King County, Washington, which includes the Queen City (now called “Emerald City”) of Seattle, was established on December 22, 1852, before the creation of Washinton Territory. The county was named for United States Vice-President-Elect William R. King, who died before his inauguration. The county’s name today honors the 1960s civil rights leader, Dr. Martin Luther King, Jr.
The area known as King County had long been familiar to Hudson’s Bay trappers and other Euro-American explorers. Its true “discovery” however, occurred after passage of the Federal Donation Land Act of 1850. That unique legislation “gave” western lands to Americans who would occupy and improve those tracts over a period of five years. John C. Holgate, Arthur Denny, Luther Collins, Henry Van Asselt, Jacob Mapel, and others arrived to stake their claims in 1850-1852.
The first of these brave settlers in future King County was likely John C. Holgate. He arrived from “the east,” traveling down the Duwamish River and settling on the shores of Elliott Bay. Others would stake claims along the Duwamish and the nearby fertile White River Valley. The well-known Seattle founders, David “Doc” Maynard, A.A. Denny, John Low, C.D. Boren, and W.N. Bell arrived by sea and settled first at Alki Point (West Seattle), then near Holgate’s cabin on Elliott Bay. Pioneer families were attracted by the temperate climate, deep harbor, and rich soil.
As communities grew, a unique transportation system was introduced, the “Mosquito Fleet.” Those small steamboats shuttled across Puget Sound, up and down navigable rivers, and around the many lakes. Except for an occasional, thrilling boiler explosion, the little steamers were reliable and stimulated commerce, the growth of local government and a burgeoning social life. Puget Sound and the rivers were the highways of that day.
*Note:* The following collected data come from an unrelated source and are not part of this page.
Lemma aqi_pm25_category_intervals_witness :
  exists label : string,
    aqi_pm25_category (PyFloat 75) = Ok label /\
    (label = "Good" <-> (75 <=? 50) = true) /\
    (label = "Moderate" <-> (50 <? 75) = true /\ (75 <=? 100) = true) /\
    (label = "Unhealthy" <-> (100 <? 75) = true /\ (75 <=? 200) = true) /\
    (label = "Very Unhealthy" <->
       (200 <? 75) = true /\ (75 <=? 300) = true) /\
    (label = "Hazardous" <-> (300 <? 75) = true).
Proof. apply (aqi_pm25_category_intervals 75). reflexivity. Defined.

(** X2: the category is monotone in the reading: for readings x <= y the
    category of x is not above the category of y in the order Good <
    Moderate < Unhealthy < Very Unhealthy < Hazardous. *)
Theorem aqi_pm25_category_monotone (x y : float) :
  (x <=? y) = true ->
  exists (lx ly : string) (tx ty : nat),
    aqi_pm25_category (PyFloat x) = Ok lx /\
    aqi_pm25_category (PyFloat y) = Ok ly /\
    aqi_tier lx = Some tx /\ aqi_tier ly = Some ty /\ (tx <= ty)%nat.
Proof.
  intros Hxy. unfold aqi_pm25_category. simpl.
  assert (T : forall k, (y <=? k) = true -> (x <=? k) = true)
    by (intros k H; now apply (leb_trans x y k)).
  pose proof (T 50) as T1. pose proof (T 100) as T2.
  pose proof (T 200) as T3. pose proof (T 300) as T4.
  destruct (y <=? 50); [rewrite (T1 eq_refl)|];
    [|destruct (y <=? 100); [rewrite ?(T2 eq_refl)|];
      [|destruct (y <=? 200); [rewrite ?(T3 eq_refl)|];
        [|destruct (y <=? 300); [rewrite ?(T4 eq_refl)|]]]];
    destruct (x <=? 50); simpl;
    try destruct (x <=? 100); simpl;
    try destruct (x <=? 200); simpl;
    try destruct (x <=? 300); simpl;
    do 4 eexists;
    (split; [reflexivity|]); (split; [reflexivity|]);
    (split; [reflexivity|]); (split; [reflexivity|]); lia.
Qed.

Lemma aqi_pm25_category_monotone_witness :
  exists (lx ly : string) (tx ty : nat),
    aqi_pm25_category (PyFloat 40) = Ok lx /\
    aqi_pm25_category (PyFloat 120) = Ok ly /\
    aqi_tier lx = Some tx /\ aqi_tier ly = Some ty /\ (tx <= ty)%nat.
Proof. apply (aqi_pm25_category_monotone 40 120). reflexivity. Defined.

End CategoryFacts.

(** ** transform.py: from the raw files to the staged table *)

Lemma mapM_imap_Ok {A B : Type} (f : nat -> A -> result B)
    (g : nat -> A -> B) (l : list A) :
  (forall i x, f i x = Ok (g i x)) ->
  mapM (fun it => f it.1 it.2) (imap pair l) = Ok (imap g l).
Proof.
  intros H.
  assert (G : forall (h : nat -> nat),
    mapM (fun it => f it.1 it.2) (imap (fun i x => (h i, x)) l)
    = Ok (imap (fun i x => g (h i) x) l)).
  { induction l as [|x l IH]; intros h; simpl; [reflexivity|].
    rewrite H. simpl.
    specialize (IH (h ∘ S)). unfold compose in *. simpl in IH.
    rewrite IH. reflexivity. }
  exact (G id).
Qed.

Lemma file_records_eq (f : RawFile) : file_records f = Ok (file_rows f).
Proof.
  unfold file_records, file_rows. destruct (hourly f) as [h|]; [|reflexivity].
  destruct (hourly_is_empty h) eqn:E.
  - unfold hourly_is_empty in E. now destruct (time_array h).
  - apply (mapM_imap_Ok (make_record (city_name f) h)). intros i t.
    apply make_record_Ok.
Qed.

Lemma collect_records_eq (files : list RawFile) :
  collect_records files = Ok (concat (map file_rows files)).
Proof.
  unfold collect_records.
  assert (G : mapM file_records files = Ok (map file_rows files)).
  { induction files as [|f files IH]; simpl; [reflexivity|].
    now rewrite file_records_eq, IH. }
  now rewrite G.
Qed.

Lemma imap_record_keys (c : string) (g : nat -> gmap string cell)
    (times : list Timestamp) :
  map (fun r => (Transform.city r, time r))
      (imap (fun i t => mkRecord c t (g i)) times)
  = map (pair c) times.
Proof.
  revert g. induction times as [|t times IH]; intros g; simpl;
    [reflexivity|].
  f_equal. apply (IH (fun i => g (S i))).
Qed.

Lemma file_rows_keys (f : RawFile) :
  map (fun r => (Transform.city r, time r)) (file_rows f)
  = map (pair (city_name f)) (times_of f).
Proof.
  unfold file_rows, times_of. destruct (hourly f) as [h|]; [|reflexivity].
  apply imap_record_keys.
Qed.

(** X3: record construction flattens the files: the records are, in file
    order and then in time order, one per timestamp of each file, each
    carrying the city of its file, whatever the lengths of the pollutant
    arrays. *)
Theorem collect_records_flatten (files : list RawFile) :
  exists records : list record,
    collect_records files = Ok records /\
    map (fun r => (Transform.city r, time r)) records
    = concat (map (fun f => map (pair (city_name f)) (times_of f)) files) /\
    length records = sum_list (map (fun f => length (times_of f)) files).
Proof.
  exists (concat (map file_rows files)).
  split; [apply collect_records_eq|].
  assert (K : map (fun r => (Transform.city r, time r)) (concat (map file_rows files))
              = concat (map (fun f => map (pair (city_name f)) (times_of f))
                            files)).
  { induction files as [|f files IH]; simpl; [reflexivity|].
    now rewrite map_app, file_rows_keys, IH. }
  split; [exact K|].
  rewrite <- (length_map (fun r => (Transform.city r, time r))), K.
  clear K. induction files as [|f files IH]; simpl; [reflexivity|].
  now rewrite length_app, length_map, IH.
Qed.

Lemma mapM_Raise_elem {A B : Type} (f : A -> result B) (l : list A)
    (e : exn) :
  mapM f l = Raise e -> exists x : A, x ∈ l /\ f x = Raise e.
Proof.
  induction l as [|a l IH]; simpl; [discriminate|].
  destruct (f a) as [y|e'] eqn:Ea; simpl.
  - destruct (mapM f l) as [k|e'] eqn:El; simpl; [discriminate|].
    intros [= ->]. destruct (IH eq_refl) as (x & Hx & Hfx).
    exists x. split; [now right | exact Hfx].
  - intros [= ->]. exists a. split; [left | exact Ea].
Qed.

Lemma mapM_Raise_head {A B : Type} (f : A -> result B) (a : A)
    (l : list A) (e : exn) :
  f a = Raise e -> mapM f (a :: l) = Raise e.
Proof. intros H. simpl. now rewrite H. Qed.

Lemma mapM_all_Ok {A B : Type} (f : A -> result B) (l : list A) :
  (forall x, x ∈ l -> exists y, f x = Ok y) ->
  exists k : list B, mapM f l = Ok k.
Proof.
  induction l as [|a l IH]; intros H; simpl; [eexists; reflexivity|].
  destruct (H a) as [y ->]; [left|]. simpl.
  destruct IH as [k ->]; [intros x Hx; apply H; now right|].
  simpl. eexists. reflexivity.
Qed.

Lemma aqi_pm25_category_float (x : float) :
  exists label : string, aqi_pm25_category (PyFloat x) = Ok label.
Proof.
  unfold aqi_pm25_category. simpl.
  destruct (x <=? 50)%float; simpl; [eexists; reflexivity|].
  destruct (x <=? 100)%float; simpl; [eexists; reflexivity|].
  destruct (x <=? 200)%float; simpl; [eexists; reflexivity|].
  destruct (x <=? 300)%float; simpl; eexists; reflexivity.
Qed.

Lemma aqi_pm25_category_Raise (c : cell) (e : exn) :
  aqi_pm25_category c = Raise e -> c = PyNone /\ e = TypeError.
Proof.
  destruct c as [|x].
  - unfold aqi_pm25_category. simpl. now intros [= <-].
  - destruct (aqi_pm25_category_float x) as [l ->]. discriminate.
Qed.

(** The sum can only fail with [TypeError], and it fails exactly when one
    of the six cells it reads is [None]. *)
Lemma compute_severity_Raise (row : gmap string cell) (e : exn) :
  compute_severity row = Raise e ->
  e = TypeError /\
  exists key : string, key ∈ WEIGHTED /\ row_get row key (PyFloat 0) = PyNone.
Proof.
  unfold compute_severity.
  destruct (row_get row "pm2_5" _) eqn:E1; simpl;
    [intros [= <-]; split; [reflexivity|]; exists "pm2_5";
     split; [unfold WEIGHTED; elem_of_list | exact E1]|].
  destruct (row_get row "pm10" _) eqn:E2; simpl;
    [intros [= <-]; split; [reflexivity|]; exists "pm10";
     split; [unfold WEIGHTED; elem_of_list | exact E2]|].
  destruct (row_get row "nitrogen_dioxide" _) eqn:E3; simpl;
    [intros [= <-]; split; [reflexivity|]; exists "nitrogen_dioxide";
     split; [unfold WEIGHTED; elem_of_list | exact E3]|].
  destruct (row_get row "sulphur_dioxide" _) eqn:E4; simpl;
    [intros [= <-]; split; [reflexivity|]; exists "sulphur_dioxide";
     split; [unfold WEIGHTED; elem_of_list | exact E4]|].
  destruct (row_get row "carbon_monoxide" _) eqn:E5; simpl;
    [intros [= <-]; split; [reflexivity|]; exists "carbon_monoxide";
     split; [unfold WEIGHTED; elem_of_list | exact E5]|].
  destruct (row_get row "ozone" _) eqn:E6; simpl;
    [intros [= <-]; split; [reflexivity|]; exists "ozone";
     split; [unfold WEIGHTED; elem_of_list | exact E6]|].
  discriminate.
Qed.

Lemma compute_severity_None (row : gmap string cell) (key : string) :
  key ∈ WEIGHTED -> row_get row key (PyFloat 0) = PyNone ->
  compute_severity row = Raise TypeError.
Proof.
  unfold WEIGHTED. rewrite !elem_of_cons, elem_of_nil.
  unfold compute_severity.
  intros [-> | [-> | [-> | [-> | [-> | [-> | []]]]]]] H; rewrite H;
    repeat (match goal with
            | |- context [Py.mul (row_get ?r ?k ?d) _] =>
                destruct (row_get r k d)
            end; simpl; try reflexivity).
Qed.

Lemma row_get_None (row : gmap string cell) (key : string) :
  row_get row key (PyFloat 0) = PyNone <-> row !! key = Some PyNone.
Proof.
  unfold row_get. destruct (row !! key) as [c|]; simpl; split;
    congruence.
Qed.

(** In the frame, a cell of a pollutant column is [None] exactly when the
    whole column is. *)
Lemma DataFrame_cell_None (records : list record) (r' : record)
    (key : string) :
  r' ∈ DataFrame records -> cells r' !! key = Some PyNone ->
  object_column records key = true.
Proof.
  unfold DataFrame. intros Hin Hc.
  apply list_elem_of_fmap in Hin as (r & -> & _). simpl in Hc.
  rewrite map_lookup_imap in Hc.
  destruct (cells r !! key) as [c|]; simpl in Hc; [|discriminate].
  injection Hc as Hc. unfold frame_cell in Hc.
  destruct (object_column records key); [reflexivity|].
  destruct c; discriminate.
Qed.

Lemma DataFrame_object_cell (records : list record) (r' : record)
    (key : string) :
  Forall has_columns records -> key ∈ pollutant_cols ->
  object_column records key = true ->
  r' ∈ DataFrame records -> cells r' !! key = Some PyNone.
Proof.
  unfold DataFrame. intros Hcols Hkey Hobj Hin.
  apply list_elem_of_fmap in Hin as (r & -> & Hr). simpl.
  rewrite map_lookup_imap.
  rewrite List.Forall_forall in Hcols.
  assert (Hr' : In r records) by now apply list_elem_of_In.
  destruct (Hcols r Hr' key Hkey) as [c Hc].
  rewrite Hc. simpl. unfold frame_cell. rewrite Hobj.
  unfold object_column in Hobj. rewrite forallb_forall in Hobj.
  specialize (Hobj r). rewrite Hc in Hobj. simpl in Hobj.
  destruct c; [reflexivity|]. now specialize (Hobj Hr').
Qed.

(** The run after record construction. *)
Lemma transform_pipeline_eq (files : list RawFile) :
  transform_pipeline files =
  (df ← dropna_all pollutant_cols (DataFrame (concat (map file_rows files)));
   cats ← mapM (fun r => aqi_pm25_category (column "pm2_5" r)) df;
   sevs ← mapM (fun r => compute_severity (cells r)) df;
   mret (zip_with staged_row df (zip cats sevs))).
Proof. unfold transform_pipeline. now rewrite collect_records_eq. Qed.

(** X4: the transform raises [KeyError] exactly when the raw files hold no
    timestamp at all (no file, or only files without hourly times): the
    frame then has no columns for the row filter to look up. *)
Theorem transform_pipeline_KeyError (files : list RawFile) :
  transform_pipeline files = Raise KeyError <->
  Forall (fun f => times_of f = []) files.
Proof.
  rewrite transform_pipeline_eq.
  assert (E : concat (map file_rows files) = [] <->
              Forall (fun f => times_of f = []) files).
  { induction files as [|f files IH]; simpl.
    - split; [constructor | reflexivity].
    - rewrite Forall_cons, <- IH. split.
      + intros H. apply app_eq_nil in H as [H1 H2]. split; [|exact H2].
        apply (f_equal (map (fun r => (Transform.city r, time r)))) in H1.
        rewrite file_rows_keys in H1.
        now destruct (times_of f).
      + intros [H1 H2]. rewrite H2, app_nil_r.
        pose proof (file_rows_keys f) as K. rewrite H1 in K.
        now destruct (file_rows f). }
  rewrite <- E.
  destruct (concat (map file_rows files)) as [|r records] eqn:R; simpl.
  - split; reflexivity.
  - split; [|discriminate].
    match goal with
    | |- context [mapM ?f ?l ≫= _] =>
        destruct (mapM f l) as [cats|e] eqn:C; simpl
    end.
    + match goal with
      | |- context [mapM ?f ?l ≫= _] =>
          destruct (mapM f l) as [sevs|e] eqn:S; simpl
      end; [discriminate|].
      intros [= ->]. apply mapM_Raise_elem in S as (x & _ & S).
      apply compute_severity_Raise in S as [S _]. discriminate.
    + intros [= ->]. apply mapM_Raise_elem in C as (x & _ & C).
      apply aqi_pm25_category_Raise in C as [_ C]. discriminate.
Qed.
In 1855 King County had a scare. Resident Natives felt cheated by the treaties they had been forced to sign, resulting in skirmishes and “misunderstandings” between the Native and “visitor” groups. At one point many White Valley residents fled to the bayside village of Seattle. In October, 1855, among those who remained in their cabins, nine were killed by Natives. Fort Dent, built on the White River, offered little protection. Within two years the “Indian problem” had evaporated: the Native population had been decimated and overwhelmed.
In 1893 a regional historian with a penchant for hyperbole described King County as “mildly mountainous on its eastern border, the county kisses the Sound, with gentler pine-clad hills and sandy beaches on its eastern boundary . . . it is emphatically one of the great, if not the greatest, counties of the Northwest . . .”
The same writer noted in 1893 that, aside from Seattle, the principal towns in King County were Squawk Valley (today’s Issaquah), Houghton (since disappeared next to Kirkland), Newcastle (a former coal mining community near Renton), and Snoqualmie.
Thanks for more regional history Junius. It’s worth noting that King County’s original namesake, William Rufus de Vane King (1786-1853), owned a large cotton plantation near Selma, Alabama, and enslaved an estimated 500 human beings. The renaming of the county for Dr King went little noticed in 1986 but controversy flared for several years in early 2000s about changing the county logo from a crown to Dr King’s image. Larry Gossett was at the forefront of eventually winning approval of a design bearing the likeness of the champion for civil rights. Readers can find a detailed article on the renaming of King County on the History Link site. https://www.historylink.org/File/11261
Interesting history.
Thank you for the map, which shows the original county’s southern border crept very close to Tacoma.
Pierce County was also established in 1852 by the Oregon Territorial Legislature.
It looks like Thurston came first, in January 1852. Then Pierce and King in December, on the same day.
Would have been great fun to listen to the county creators decide what would be King and what would be Pierce. Must have been quite a debate.